_Exercise:_ Among the records below, find the line that has "Lemma drain_logs_ok (v"; from there, give the lines again exactly, and stop after the line that has "revert cursor failures.".

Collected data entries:
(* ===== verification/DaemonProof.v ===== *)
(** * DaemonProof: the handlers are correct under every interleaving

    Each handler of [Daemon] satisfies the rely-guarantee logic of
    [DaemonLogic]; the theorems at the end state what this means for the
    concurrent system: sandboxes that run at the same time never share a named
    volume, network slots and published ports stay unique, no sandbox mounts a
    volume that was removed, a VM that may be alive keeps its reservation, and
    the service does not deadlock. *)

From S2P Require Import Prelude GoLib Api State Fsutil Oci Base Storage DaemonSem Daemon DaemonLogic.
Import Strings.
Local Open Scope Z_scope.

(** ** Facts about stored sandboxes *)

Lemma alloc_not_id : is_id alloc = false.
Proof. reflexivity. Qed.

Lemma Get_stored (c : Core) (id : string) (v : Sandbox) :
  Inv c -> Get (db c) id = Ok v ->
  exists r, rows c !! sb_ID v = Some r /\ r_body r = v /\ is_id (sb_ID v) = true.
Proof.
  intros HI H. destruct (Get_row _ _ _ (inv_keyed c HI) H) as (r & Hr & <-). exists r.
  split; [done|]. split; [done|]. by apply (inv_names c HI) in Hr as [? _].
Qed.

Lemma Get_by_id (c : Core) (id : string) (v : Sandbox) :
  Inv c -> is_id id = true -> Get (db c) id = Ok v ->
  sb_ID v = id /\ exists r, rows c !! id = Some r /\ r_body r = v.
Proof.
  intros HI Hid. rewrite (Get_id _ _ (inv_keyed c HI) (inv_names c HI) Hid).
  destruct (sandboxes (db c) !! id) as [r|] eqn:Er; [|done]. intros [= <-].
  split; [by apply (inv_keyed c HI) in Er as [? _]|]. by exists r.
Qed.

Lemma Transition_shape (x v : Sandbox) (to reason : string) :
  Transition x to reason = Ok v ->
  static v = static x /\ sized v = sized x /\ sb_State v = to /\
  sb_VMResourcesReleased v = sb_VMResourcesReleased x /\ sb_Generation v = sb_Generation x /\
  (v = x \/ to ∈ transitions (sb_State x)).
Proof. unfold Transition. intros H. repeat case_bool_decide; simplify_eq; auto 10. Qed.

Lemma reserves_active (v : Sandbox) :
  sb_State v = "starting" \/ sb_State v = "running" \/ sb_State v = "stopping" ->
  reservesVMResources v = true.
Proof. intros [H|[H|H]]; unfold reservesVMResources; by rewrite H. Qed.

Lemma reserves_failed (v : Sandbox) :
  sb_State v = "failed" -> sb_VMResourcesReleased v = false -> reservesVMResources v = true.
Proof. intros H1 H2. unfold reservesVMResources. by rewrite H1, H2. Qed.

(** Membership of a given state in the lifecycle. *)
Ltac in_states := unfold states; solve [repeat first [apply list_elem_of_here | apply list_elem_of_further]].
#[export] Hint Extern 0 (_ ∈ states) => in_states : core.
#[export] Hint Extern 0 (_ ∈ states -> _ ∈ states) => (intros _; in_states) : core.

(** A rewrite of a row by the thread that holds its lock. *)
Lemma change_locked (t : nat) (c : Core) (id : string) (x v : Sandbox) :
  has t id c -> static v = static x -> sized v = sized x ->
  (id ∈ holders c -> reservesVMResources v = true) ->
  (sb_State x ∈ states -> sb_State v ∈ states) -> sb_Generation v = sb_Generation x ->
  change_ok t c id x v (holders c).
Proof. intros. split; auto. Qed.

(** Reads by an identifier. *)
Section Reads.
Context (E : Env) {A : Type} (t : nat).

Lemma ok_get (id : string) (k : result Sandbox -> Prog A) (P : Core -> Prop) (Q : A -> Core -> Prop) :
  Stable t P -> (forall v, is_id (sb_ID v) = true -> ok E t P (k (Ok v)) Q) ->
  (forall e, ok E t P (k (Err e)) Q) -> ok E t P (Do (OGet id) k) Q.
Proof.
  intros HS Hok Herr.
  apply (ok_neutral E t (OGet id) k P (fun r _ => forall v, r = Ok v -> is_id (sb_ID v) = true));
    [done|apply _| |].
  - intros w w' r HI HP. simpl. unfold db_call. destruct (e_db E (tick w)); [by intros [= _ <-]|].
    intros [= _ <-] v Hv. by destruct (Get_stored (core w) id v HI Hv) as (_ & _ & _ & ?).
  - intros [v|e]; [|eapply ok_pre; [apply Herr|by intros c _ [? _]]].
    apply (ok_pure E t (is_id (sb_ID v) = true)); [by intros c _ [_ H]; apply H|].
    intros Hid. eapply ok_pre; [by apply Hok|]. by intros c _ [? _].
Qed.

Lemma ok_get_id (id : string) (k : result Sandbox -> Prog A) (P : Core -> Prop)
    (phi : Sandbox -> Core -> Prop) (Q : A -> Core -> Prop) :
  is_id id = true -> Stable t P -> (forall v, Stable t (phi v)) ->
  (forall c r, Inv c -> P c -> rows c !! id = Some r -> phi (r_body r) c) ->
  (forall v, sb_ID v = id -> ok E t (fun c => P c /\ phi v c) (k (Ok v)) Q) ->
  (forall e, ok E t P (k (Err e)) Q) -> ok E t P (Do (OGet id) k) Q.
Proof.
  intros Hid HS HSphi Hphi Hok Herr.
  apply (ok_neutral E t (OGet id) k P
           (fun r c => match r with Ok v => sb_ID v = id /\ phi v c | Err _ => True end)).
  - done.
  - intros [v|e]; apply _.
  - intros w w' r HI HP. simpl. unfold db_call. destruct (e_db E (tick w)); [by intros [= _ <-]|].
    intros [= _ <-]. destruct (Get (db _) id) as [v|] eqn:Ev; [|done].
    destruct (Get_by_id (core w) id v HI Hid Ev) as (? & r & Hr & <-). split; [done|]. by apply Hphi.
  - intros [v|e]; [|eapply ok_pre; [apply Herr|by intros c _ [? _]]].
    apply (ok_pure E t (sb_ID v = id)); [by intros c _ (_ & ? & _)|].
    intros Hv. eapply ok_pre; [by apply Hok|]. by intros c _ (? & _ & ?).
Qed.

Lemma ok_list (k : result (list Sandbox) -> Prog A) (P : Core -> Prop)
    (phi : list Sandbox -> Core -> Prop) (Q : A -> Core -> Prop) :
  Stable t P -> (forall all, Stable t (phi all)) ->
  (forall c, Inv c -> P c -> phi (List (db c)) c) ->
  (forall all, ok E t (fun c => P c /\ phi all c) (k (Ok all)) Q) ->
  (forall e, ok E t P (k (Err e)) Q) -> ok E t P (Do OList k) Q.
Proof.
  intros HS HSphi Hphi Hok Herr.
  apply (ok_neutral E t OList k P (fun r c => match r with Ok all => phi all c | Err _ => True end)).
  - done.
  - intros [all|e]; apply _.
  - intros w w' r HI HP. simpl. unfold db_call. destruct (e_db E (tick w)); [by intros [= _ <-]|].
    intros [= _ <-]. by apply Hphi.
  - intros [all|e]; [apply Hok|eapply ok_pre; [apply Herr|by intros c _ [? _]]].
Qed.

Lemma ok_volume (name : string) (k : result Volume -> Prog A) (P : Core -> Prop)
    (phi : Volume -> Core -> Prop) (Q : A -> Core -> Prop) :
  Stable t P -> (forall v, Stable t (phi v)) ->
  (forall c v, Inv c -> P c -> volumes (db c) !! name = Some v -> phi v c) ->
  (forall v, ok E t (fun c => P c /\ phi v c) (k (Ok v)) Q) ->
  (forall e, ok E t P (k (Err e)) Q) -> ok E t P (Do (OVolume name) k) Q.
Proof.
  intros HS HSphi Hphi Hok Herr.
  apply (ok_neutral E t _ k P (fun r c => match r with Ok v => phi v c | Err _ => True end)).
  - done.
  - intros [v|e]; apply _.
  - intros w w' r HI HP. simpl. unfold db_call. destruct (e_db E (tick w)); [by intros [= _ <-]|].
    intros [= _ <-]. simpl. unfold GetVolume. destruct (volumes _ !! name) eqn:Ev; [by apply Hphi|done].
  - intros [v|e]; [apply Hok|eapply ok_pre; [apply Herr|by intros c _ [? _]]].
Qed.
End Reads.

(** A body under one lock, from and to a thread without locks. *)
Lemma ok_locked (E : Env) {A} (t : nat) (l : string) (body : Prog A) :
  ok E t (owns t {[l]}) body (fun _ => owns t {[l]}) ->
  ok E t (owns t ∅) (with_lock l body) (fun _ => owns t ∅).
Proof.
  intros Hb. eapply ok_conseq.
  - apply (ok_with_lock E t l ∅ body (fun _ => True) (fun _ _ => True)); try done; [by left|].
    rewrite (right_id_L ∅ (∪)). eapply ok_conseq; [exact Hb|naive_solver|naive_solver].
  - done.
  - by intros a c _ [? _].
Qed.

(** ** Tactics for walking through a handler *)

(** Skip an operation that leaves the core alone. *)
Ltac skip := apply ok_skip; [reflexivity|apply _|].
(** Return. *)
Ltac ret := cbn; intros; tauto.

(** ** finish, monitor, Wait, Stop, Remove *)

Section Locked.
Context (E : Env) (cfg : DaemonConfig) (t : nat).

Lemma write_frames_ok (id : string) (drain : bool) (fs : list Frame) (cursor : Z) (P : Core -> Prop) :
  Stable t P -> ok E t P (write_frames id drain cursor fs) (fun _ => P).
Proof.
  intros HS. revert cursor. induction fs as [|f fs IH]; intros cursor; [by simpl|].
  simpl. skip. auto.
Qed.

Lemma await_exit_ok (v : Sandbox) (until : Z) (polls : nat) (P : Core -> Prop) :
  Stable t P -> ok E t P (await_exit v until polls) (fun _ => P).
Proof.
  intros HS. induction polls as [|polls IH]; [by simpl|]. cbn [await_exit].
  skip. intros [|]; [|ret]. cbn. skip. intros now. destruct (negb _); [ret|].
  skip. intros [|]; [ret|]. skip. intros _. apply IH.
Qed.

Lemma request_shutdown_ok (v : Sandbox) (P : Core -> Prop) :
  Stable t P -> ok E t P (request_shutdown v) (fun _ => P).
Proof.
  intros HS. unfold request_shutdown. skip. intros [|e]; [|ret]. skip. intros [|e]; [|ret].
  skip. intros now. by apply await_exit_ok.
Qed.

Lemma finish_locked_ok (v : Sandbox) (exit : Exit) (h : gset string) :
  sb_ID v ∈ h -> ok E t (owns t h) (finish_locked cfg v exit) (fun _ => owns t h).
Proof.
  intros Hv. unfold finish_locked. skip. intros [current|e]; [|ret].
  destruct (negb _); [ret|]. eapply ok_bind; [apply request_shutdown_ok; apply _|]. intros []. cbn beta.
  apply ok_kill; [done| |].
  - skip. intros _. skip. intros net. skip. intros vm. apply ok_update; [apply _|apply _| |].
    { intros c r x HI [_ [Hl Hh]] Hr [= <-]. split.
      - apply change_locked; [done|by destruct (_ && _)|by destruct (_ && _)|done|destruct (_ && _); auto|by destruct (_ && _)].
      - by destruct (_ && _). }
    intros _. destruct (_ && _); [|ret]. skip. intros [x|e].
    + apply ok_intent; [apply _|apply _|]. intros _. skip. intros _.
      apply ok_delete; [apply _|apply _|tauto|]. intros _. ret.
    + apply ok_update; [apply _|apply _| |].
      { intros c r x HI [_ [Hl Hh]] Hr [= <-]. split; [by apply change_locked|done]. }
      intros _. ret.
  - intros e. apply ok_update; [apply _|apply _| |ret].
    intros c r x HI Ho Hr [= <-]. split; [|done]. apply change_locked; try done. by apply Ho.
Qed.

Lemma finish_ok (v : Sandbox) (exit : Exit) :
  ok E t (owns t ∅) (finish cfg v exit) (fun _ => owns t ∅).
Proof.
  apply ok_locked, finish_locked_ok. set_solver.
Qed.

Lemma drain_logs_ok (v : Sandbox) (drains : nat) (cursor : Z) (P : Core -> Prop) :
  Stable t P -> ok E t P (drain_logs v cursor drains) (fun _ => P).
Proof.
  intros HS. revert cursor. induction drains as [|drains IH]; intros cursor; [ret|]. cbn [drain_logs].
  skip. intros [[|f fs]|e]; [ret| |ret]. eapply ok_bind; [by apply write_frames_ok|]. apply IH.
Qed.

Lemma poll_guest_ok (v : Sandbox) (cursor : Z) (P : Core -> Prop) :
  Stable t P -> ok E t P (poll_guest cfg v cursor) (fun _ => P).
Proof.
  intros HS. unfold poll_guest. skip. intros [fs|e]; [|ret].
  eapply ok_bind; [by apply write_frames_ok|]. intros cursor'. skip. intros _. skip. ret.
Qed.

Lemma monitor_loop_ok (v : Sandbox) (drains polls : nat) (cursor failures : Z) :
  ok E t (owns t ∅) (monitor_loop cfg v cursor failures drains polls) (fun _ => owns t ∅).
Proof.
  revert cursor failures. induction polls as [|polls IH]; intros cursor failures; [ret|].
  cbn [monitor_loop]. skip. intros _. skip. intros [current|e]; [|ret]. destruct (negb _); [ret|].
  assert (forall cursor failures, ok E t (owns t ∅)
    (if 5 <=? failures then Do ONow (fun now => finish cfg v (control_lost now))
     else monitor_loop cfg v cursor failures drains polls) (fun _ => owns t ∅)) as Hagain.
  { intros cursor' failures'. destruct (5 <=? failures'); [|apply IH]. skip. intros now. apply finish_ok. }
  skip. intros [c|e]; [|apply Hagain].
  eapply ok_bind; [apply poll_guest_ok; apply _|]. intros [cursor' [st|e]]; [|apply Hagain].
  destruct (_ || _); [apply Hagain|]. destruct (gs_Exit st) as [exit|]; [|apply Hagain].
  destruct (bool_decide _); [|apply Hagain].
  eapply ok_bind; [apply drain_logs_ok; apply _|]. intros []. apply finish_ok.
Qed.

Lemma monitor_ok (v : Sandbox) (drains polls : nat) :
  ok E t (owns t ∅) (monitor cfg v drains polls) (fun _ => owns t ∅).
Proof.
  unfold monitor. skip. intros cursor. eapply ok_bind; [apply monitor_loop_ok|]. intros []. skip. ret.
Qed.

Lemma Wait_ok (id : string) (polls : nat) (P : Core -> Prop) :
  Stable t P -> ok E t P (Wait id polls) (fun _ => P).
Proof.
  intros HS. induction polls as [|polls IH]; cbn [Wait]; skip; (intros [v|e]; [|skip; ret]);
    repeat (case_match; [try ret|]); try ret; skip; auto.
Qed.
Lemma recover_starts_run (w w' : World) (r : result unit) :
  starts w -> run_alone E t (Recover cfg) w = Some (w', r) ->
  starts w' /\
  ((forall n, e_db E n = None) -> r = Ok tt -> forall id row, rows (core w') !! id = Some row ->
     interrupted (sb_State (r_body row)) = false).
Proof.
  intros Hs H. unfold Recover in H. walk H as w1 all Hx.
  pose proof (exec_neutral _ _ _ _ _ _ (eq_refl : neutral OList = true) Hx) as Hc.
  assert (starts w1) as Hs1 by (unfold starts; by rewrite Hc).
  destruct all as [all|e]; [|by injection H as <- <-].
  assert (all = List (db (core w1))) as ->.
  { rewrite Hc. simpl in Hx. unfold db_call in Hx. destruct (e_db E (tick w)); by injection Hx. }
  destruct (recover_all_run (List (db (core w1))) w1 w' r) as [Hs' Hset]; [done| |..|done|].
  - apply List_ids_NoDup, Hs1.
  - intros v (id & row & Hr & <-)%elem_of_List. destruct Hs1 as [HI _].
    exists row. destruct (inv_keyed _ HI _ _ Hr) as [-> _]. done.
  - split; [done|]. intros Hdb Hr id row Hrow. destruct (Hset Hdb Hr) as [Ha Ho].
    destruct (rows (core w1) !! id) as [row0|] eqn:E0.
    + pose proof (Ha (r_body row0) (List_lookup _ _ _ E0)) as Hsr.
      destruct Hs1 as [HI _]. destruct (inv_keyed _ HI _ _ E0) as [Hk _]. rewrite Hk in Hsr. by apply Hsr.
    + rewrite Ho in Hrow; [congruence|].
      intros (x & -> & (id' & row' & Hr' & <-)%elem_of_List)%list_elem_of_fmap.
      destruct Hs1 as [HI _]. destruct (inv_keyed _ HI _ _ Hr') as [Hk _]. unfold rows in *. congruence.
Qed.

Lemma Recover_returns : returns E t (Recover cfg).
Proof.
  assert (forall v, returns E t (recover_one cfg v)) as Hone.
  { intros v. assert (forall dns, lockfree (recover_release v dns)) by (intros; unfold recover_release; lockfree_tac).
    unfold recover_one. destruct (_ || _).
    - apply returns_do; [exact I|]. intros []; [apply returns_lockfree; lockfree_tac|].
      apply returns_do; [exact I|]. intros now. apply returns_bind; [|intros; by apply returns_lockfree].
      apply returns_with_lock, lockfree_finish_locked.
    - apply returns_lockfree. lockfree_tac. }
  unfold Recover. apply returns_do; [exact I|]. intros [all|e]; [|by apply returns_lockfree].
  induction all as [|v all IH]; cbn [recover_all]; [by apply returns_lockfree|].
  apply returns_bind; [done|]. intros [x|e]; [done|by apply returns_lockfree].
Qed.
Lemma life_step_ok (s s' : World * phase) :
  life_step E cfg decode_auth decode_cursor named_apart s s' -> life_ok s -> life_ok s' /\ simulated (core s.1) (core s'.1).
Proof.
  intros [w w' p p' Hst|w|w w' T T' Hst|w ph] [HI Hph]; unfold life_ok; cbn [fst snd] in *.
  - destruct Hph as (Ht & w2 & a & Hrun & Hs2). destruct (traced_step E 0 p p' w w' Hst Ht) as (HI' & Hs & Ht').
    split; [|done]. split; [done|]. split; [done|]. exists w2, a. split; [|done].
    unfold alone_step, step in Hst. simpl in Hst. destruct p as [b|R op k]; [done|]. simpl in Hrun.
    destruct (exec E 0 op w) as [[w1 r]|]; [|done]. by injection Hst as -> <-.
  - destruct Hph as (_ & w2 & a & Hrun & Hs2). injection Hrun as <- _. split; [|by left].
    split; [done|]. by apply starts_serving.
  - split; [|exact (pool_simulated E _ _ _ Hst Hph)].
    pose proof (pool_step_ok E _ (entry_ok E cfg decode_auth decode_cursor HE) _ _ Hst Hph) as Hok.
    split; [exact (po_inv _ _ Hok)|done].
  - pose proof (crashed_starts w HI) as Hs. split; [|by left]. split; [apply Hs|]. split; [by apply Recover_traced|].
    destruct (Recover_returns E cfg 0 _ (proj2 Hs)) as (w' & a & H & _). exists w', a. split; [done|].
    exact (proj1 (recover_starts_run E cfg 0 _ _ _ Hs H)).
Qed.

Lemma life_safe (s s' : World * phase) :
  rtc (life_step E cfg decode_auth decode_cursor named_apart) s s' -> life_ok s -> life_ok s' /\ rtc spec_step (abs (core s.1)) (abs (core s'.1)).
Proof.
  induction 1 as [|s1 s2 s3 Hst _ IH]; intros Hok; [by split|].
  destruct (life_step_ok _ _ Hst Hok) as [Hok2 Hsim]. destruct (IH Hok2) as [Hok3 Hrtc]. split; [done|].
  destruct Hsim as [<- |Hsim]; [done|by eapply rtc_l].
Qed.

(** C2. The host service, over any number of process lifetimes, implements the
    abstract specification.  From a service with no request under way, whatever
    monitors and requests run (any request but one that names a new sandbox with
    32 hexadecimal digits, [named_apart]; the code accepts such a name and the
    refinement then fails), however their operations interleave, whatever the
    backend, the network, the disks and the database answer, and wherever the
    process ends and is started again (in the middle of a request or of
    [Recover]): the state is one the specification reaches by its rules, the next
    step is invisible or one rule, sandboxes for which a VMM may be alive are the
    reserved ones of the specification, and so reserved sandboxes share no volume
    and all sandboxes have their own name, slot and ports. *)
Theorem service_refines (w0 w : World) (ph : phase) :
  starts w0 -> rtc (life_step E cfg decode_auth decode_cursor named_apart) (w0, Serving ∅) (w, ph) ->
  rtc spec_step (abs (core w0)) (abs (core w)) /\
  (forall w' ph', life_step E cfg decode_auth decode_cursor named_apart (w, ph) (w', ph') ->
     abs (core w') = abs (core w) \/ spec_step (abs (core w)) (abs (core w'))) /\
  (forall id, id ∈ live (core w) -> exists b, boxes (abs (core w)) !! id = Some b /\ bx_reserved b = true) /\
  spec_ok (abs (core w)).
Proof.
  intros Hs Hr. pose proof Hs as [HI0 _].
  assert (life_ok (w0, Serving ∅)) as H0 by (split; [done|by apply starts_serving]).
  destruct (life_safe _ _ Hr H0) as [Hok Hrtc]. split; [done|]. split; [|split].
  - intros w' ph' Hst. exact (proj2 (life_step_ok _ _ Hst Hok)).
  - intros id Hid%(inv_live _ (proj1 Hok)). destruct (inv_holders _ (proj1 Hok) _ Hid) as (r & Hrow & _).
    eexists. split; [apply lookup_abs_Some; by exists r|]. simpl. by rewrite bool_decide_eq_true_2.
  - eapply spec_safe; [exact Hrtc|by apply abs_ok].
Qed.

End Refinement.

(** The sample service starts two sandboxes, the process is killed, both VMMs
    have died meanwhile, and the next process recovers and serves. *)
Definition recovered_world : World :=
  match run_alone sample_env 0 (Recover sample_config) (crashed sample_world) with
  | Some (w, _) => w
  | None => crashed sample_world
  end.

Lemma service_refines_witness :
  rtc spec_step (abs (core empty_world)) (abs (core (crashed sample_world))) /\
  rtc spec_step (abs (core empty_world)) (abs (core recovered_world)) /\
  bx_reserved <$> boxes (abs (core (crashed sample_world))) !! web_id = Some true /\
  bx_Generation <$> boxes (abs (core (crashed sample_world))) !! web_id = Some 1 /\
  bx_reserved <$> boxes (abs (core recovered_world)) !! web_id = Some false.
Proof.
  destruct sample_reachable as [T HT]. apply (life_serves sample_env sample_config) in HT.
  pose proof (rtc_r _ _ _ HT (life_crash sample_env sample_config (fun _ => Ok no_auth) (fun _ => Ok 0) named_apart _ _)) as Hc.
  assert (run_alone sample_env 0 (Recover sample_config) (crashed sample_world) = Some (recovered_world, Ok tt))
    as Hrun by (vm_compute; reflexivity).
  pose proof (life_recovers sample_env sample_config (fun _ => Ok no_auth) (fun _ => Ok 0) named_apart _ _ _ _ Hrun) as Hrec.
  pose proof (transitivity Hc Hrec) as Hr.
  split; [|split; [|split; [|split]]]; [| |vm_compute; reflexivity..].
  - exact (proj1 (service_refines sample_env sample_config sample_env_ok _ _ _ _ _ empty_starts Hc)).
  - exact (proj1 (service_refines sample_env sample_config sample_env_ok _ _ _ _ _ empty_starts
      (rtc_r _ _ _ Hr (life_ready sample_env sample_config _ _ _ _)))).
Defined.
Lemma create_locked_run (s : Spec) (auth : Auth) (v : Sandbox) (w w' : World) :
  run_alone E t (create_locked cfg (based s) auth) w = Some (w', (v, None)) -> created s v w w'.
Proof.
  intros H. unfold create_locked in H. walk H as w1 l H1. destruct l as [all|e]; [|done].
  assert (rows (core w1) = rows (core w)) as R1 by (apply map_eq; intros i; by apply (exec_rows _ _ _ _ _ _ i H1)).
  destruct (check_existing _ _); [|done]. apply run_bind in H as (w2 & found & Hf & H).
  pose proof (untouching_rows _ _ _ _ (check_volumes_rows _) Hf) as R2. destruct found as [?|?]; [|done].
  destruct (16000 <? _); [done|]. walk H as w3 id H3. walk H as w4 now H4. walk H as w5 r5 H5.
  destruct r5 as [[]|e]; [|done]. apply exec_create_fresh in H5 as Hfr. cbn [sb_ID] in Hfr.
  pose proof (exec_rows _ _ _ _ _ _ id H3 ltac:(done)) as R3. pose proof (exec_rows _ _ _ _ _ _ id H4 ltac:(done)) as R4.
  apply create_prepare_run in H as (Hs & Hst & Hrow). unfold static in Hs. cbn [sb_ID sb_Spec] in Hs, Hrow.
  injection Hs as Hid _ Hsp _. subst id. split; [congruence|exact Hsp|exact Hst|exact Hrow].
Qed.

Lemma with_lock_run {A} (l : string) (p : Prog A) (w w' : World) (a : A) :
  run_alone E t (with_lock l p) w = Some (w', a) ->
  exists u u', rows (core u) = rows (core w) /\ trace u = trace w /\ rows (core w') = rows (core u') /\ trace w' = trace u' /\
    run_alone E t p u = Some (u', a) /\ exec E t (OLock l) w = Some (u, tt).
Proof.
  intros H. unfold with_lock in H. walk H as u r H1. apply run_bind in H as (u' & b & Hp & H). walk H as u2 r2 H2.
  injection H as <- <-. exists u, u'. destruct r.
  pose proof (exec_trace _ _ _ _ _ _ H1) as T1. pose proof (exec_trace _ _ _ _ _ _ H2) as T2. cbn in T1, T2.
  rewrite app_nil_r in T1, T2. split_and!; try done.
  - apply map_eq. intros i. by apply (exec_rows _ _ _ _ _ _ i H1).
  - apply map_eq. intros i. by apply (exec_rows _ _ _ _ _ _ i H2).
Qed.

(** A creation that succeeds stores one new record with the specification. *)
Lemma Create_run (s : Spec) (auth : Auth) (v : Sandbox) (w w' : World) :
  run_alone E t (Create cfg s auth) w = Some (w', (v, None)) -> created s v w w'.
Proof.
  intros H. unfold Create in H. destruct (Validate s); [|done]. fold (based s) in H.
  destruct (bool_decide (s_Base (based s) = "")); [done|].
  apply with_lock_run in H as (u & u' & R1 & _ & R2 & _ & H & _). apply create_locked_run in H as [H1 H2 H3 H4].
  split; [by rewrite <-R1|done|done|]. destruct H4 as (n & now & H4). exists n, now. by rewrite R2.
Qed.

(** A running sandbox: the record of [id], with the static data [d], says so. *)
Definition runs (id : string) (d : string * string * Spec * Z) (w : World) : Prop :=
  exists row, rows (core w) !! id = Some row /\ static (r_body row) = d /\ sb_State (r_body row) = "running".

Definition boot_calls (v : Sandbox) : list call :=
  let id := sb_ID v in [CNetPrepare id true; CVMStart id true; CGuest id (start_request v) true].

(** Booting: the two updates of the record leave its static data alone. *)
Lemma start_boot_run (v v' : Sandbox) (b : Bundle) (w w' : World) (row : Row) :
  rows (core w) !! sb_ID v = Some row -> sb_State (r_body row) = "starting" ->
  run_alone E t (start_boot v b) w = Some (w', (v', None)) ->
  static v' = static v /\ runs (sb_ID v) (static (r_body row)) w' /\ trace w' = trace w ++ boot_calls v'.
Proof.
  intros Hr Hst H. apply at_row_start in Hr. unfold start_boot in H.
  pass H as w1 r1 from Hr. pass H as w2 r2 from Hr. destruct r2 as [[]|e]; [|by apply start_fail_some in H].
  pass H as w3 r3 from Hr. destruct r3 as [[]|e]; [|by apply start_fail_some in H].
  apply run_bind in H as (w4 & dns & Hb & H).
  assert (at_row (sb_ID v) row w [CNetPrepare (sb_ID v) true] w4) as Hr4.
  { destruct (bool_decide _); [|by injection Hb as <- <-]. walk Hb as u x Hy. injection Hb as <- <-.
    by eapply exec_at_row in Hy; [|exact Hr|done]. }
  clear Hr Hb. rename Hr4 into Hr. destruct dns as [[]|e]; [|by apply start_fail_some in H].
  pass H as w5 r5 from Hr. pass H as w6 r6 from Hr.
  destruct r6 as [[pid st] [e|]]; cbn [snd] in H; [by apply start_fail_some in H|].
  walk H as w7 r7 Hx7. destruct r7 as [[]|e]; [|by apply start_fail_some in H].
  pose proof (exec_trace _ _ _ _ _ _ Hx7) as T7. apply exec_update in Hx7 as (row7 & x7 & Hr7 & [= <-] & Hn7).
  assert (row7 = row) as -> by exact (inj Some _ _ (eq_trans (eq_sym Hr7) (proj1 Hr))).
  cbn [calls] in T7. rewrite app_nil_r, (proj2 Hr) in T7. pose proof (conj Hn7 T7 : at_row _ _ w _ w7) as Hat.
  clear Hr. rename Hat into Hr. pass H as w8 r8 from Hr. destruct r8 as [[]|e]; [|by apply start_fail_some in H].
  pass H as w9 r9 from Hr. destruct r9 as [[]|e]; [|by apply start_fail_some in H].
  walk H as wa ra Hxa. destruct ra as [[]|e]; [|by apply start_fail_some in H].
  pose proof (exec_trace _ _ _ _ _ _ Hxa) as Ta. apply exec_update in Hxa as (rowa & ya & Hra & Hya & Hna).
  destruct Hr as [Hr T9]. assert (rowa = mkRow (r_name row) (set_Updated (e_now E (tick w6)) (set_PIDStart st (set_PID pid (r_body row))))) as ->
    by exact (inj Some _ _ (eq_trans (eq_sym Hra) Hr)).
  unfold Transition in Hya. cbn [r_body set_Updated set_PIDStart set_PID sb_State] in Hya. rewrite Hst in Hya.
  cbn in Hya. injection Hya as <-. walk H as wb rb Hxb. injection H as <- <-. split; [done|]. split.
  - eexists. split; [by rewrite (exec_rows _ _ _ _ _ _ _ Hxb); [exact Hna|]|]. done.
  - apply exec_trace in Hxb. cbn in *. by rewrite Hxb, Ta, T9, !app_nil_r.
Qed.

_Result of the exercise:_
Lemma drain_logs_ok (v : Sandbox) (drains : nat) (cursor : Z) (P : Core -> Prop) :
  Stable t P -> ok E t P (drain_logs v cursor drains) (fun _ => P).
Proof.
  intros HS. revert cursor. induction drains as [|drains IH]; intros cursor; [ret|]. cbn [drain_logs].
  skip. intros [[|f fs]|e]; [ret| |ret]. eapply ok_bind; [by apply write_frames_ok|]. apply IH.
Qed.

Lemma poll_guest_ok (v : Sandbox) (cursor : Z) (P : Core -> Prop) :
  Stable t P -> ok E t P (poll_guest cfg v cursor) (fun _ => P).
Proof.
  intros HS. unfold poll_guest. skip. intros [fs|e]; [|ret].
  eapply ok_bind; [by apply write_frames_ok|]. intros cursor'. skip. intros _. skip. ret.
Qed.

Lemma monitor_loop_ok (v : Sandbox) (drains polls : nat) (cursor failures : Z) :
  ok E t (owns t ∅) (monitor_loop cfg v cursor failures drains polls) (fun _ => owns t ∅).
Proof.
  revert cursor failures. induction polls as [|polls IH]; intros cursor failures; [ret|].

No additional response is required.